(** * v2ray-core: string matchers and the DNS rule-set builder

    A shallow embedding of
    - [common/strmatcher/matchers.go]: the matcher strategies, and
    - the [conf] package's DNS configuration builder ([compressPattern],
      [loadExternalRules], [getHostPattern], [getHostMapping],
      [NameServerConfig.Build], [DnsConfig.Build]).

    Go strings are byte sequences: they are modelled by [string], whose
    characters are the 256 values of [ascii].  A Go [map] is a [gmap]; the
    order in which a [range] statement visits its keys is unspecified in Go,
    so every [range] over a map takes that order as an explicit argument. *)

From stdpp Require Import gmap strings list fin_maps sorting.
From Stdlib Require Import Ascii String Sorting.Permutation.

Local Open Scope string_scope.
Local Open Scope list_scope.

(** ** Go's string primitives *)

Module GoString.

(** [len(s)] *)
Definition len (s : string) : nat := String.length s.

(** [s[:n]] for [n <= len(s)]. *)
Fixpoint take (n : nat) (s : string) : string :=
  match n, s with
  | S n', String a s' => String a (take n' s')
  | _, _ => EmptyString
  end.

(** [s[n:]] for [n <= len(s)]. *)
Fixpoint drop (n : nat) (s : string) : string :=
  match n, s with
  | S n', String _ s' => drop n' s'
  | _, _ => s
  end.

(** [s[i]]; [None] stands for Go's index-out-of-range panic. *)
Definition index (s : string) (i : nat) : option ascii := String.get i s.

(** [strings.HasPrefix]:
    [len(s) >= len(prefix) && s[0:len(prefix)] == prefix]. *)
Definition HasPrefix (s prefix : string) : bool :=
  (len prefix <=? len s)%nat && String.eqb (take (len prefix) s) prefix.

(** [strings.HasSuffix]:
    [len(s) >= len(suffix) && s[len(s)-len(suffix):] == suffix]. *)
Definition HasSuffix (s suffix : string) : bool :=
  (len suffix <=? len s)%nat && String.eqb (drop (len s - len suffix) s) suffix.

(** [strings.Contains(s, substr)]: [substr] occurs at some offset of [s]. *)
Fixpoint Contains (s substr : string) : bool :=
  HasPrefix s substr ||
  match s with
  | EmptyString => false
  | String _ s' => Contains s' substr
  end.

(** [strings.Split(s, sep)] for a one-byte separator: the pieces of [s]
    between the occurrences of [sep], one more than there are occurrences. *)
Fixpoint Split (s : string) (sep : ascii) : list string :=
  match s with
  | EmptyString => [EmptyString]
  | String a s' =>
      if Ascii.eqb a sep then EmptyString :: Split s' sep
      else match Split s' sep with
           | piece :: pieces => String a piece :: pieces
           | [] => [String a EmptyString]
           end
  end.

(** Insertion of a key into a list sorted by the byte-wise order of Go's
    string comparison. *)
Fixpoint insert_sorted (k : string) (l : list string) : list string :=
  match l with
  | [] => [k]
  | x :: l' => if String.leb k x then k :: l else x :: insert_sorted k l'
  end.

(** [sort.Strings]: the keys in increasing byte-wise order. *)
Definition sort_Strings (l : list string) : list string :=
  foldr insert_sorted [] l.

Lemma str_app_cons a s t : String a s +:+ t = String a (s +:+ t).
Proof. reflexivity. Qed.

Lemma str_app_empty_l t : EmptyString +:+ t = t.
Proof. reflexivity. Qed.

Lemma str_take_drop n s : take n s +:+ drop n s = s.
Proof.
  revert s; induction n as [|n IH]; intros [|a s]; simpl; try reflexivity.
  rewrite str_app_cons. f_equal. apply IH.
Qed.

Lemma str_len_app s t : len (s +:+ t) = len s + len t.
Proof.
  induction s as [|a s IH]; [reflexivity |].
  rewrite str_app_cons. simpl. f_equal. exact IH.
Qed.

Lemma str_take_app s t : take (len s) (s +:+ t) = s.
Proof.
  induction s as [|a s IH]; [now destruct t |].
  rewrite str_app_cons. simpl. f_equal. exact IH.
Qed.

Lemma str_drop_app s t : drop (len s) (s +:+ t) = t.
Proof.
  induction s as [|a s IH]; [reflexivity |].
  rewrite str_app_cons. simpl. exact IH.
Qed.

Lemma str_app_empty_r s : s +:+ EmptyString = s.
Proof.
  induction s as [|a s IH]; [reflexivity |].
  rewrite str_app_cons. f_equal. exact IH.
Qed.

Lemma str_app_assoc s t u : (s +:+ t) +:+ u = s +:+ (t +:+ u).
Proof.
  induction s as [|a s IH]; [reflexivity |].
  rewrite !str_app_cons. f_equal. exact IH.
Qed.

Lemma HasPrefix_spec s p : HasPrefix s p = true <-> exists r, s = p +:+ r.
Proof.
  unfold HasPrefix. rewrite andb_true_iff, Nat.leb_le, String.eqb_eq. split.
  - intros [_ H]. exists (drop (len p) s).
    rewrite <- H at 1. symmetry. apply str_take_drop.
  - intros [r ->]. rewrite str_len_app, str_take_app. split; [lia | reflexivity].
Qed.

Lemma HasSuffix_spec s t : HasSuffix s t = true <-> exists x, s = x +:+ t.
Proof.
  unfold HasSuffix. rewrite andb_true_iff, Nat.leb_le, String.eqb_eq. split.
  - intros [_ H]. exists (take (len s - len t) s).
    rewrite <- H at 2. symmetry. apply str_take_drop.
  - intros [x ->]. rewrite str_len_app. split; [lia |].
    replace (len x + len t - len t) with (len x) by lia. apply str_drop_app.
Qed.

Lemma HasPrefix_len s p : HasPrefix s p = true -> len p <= len s.
Proof. unfold HasPrefix. rewrite andb_true_iff, Nat.leb_le. tauto. Qed.

(** Two prefixes of one string are comparable. *)
Lemma HasPrefix_comparable s p q :
  HasPrefix s p = true -> HasPrefix s q = true ->
  HasPrefix p q = true \/ HasPrefix q p = true.
Proof.
  intros Hp Hq. apply HasPrefix_spec in Hp as [r ->].
  apply HasPrefix_spec in Hq. revert q r Hq.
  induction p as [|a p IH]; intros q r [r' H].
  - right. apply HasPrefix_spec. exists q. reflexivity.
  - destruct q as [|b q].
    + left. apply HasPrefix_spec. exists (String a p). reflexivity.
    + rewrite !str_app_cons in H. injection H as -> H.
      destruct (IH q r (ex_intro _ r' H)) as [Hpq | Hqp].
      * left. apply HasPrefix_spec in Hpq as [u ->].
        apply HasPrefix_spec. exists u. apply str_app_cons.
      * right. apply HasPrefix_spec in Hqp as [u ->].
        apply HasPrefix_spec. exists u. apply str_app_cons.
Qed.

(** The last byte of a non-empty string, read the way [domainMatcher.Match]
    reads it. *)
Lemma index_app_last x c t :
  index ((x +:+ String c EmptyString) +:+ t)
        (len ((x +:+ String c EmptyString) +:+ t) - len t - 1) = Some c.
Proof.
  rewrite !str_len_app. simpl.
  replace (len x + 1 + len t - len t - 1) with (len x) by lia.
  unfold index. induction x as [|a x IH]; [reflexivity |].
  rewrite !str_app_cons. simpl. exact IH.
Qed.

Lemma snoc_inv x : x <> EmptyString ->
  exists y c, x = y +:+ String c EmptyString.
Proof.
  induction x as [|a x IH]; [congruence | intros _].
  destruct x as [|b x].
  - now exists EmptyString, a.
  - destruct IH as (y & c & E); [congruence |].
    exists (String a y), c. rewrite str_app_cons. now f_equal.
Qed.

End GoString.

Import GoString.

(** ** [common/strmatcher/matchers.go] *)

Module strmatcher.

Section Matchers.

(** [*regexp.Regexp] and its [MatchString] belong to Go's standard library. *)
Variable Regexp : Type.
Variable MatchString : Regexp -> string -> bool.

(** The implementations of the [Matcher] interface. *)
Inductive Matcher : Type :=
| fullMatcher (m : string)
| substrMatcher (m : string)
| domainMatcher (m : string)
| regexMatcher (pattern : Regexp)
| notMatcher (matcher : Matcher)
| andMatcher (matcherA matcherB : Matcher).

(** [domainMatcher.Match].  The byte read is in range whenever it is read
    (see [domainMatcher_index_in_range]); [None] would be Go's panic. *)
Definition domainMatch (pattern s : string) : bool :=
  if negb (HasSuffix s pattern) then false
  else (len s =? len pattern)%nat
       || match index s (len s - len pattern - 1) with
          | Some c => Ascii.eqb c "."%char
          | None => false
          end.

::::::

§ **WHAT TO DO**
Send back exactly the lines of the listing above starting at the one with "(** [strings.Split(s, sep)]" and ending at the one with "revert s; induction", inclusive, and no others.

§ **EXERCISE OUTPUT**
(** [strings.Split(s, sep)] for a one-byte separator: the pieces of [s]
    between the occurrences of [sep], one more than there are occurrences. *)
Fixpoint Split (s : string) (sep : ascii) : list string :=
  match s with
  | EmptyString => [EmptyString]
  | String a s' =>
      if Ascii.eqb a sep then EmptyString :: Split s' sep
      else match Split s' sep with
           | piece :: pieces => String a piece :: pieces
           | [] => [String a EmptyString]
           end
  end.

(** Insertion of a key into a list sorted by the byte-wise order of Go's
    string comparison. *)
Fixpoint insert_sorted (k : string) (l : list string) : list string :=
  match l with
  | [] => [k]
  | x :: l' => if String.leb k x then k :: l else x :: insert_sorted k l'
  end.

(** [sort.Strings]: the keys in increasing byte-wise order. *)
Definition sort_Strings (l : list string) : list string :=
  foldr insert_sorted [] l.

Lemma str_app_cons a s t : String a s +:+ t = String a (s +:+ t).
Proof. reflexivity. Qed.

Lemma str_app_empty_l t : EmptyString +:+ t = t.
Proof. reflexivity. Qed.

Lemma str_take_drop n s : take n s +:+ drop n s = s.
Proof.
  revert s; induction n as [|n IH]; intros [|a s]; simpl; try reflexivity.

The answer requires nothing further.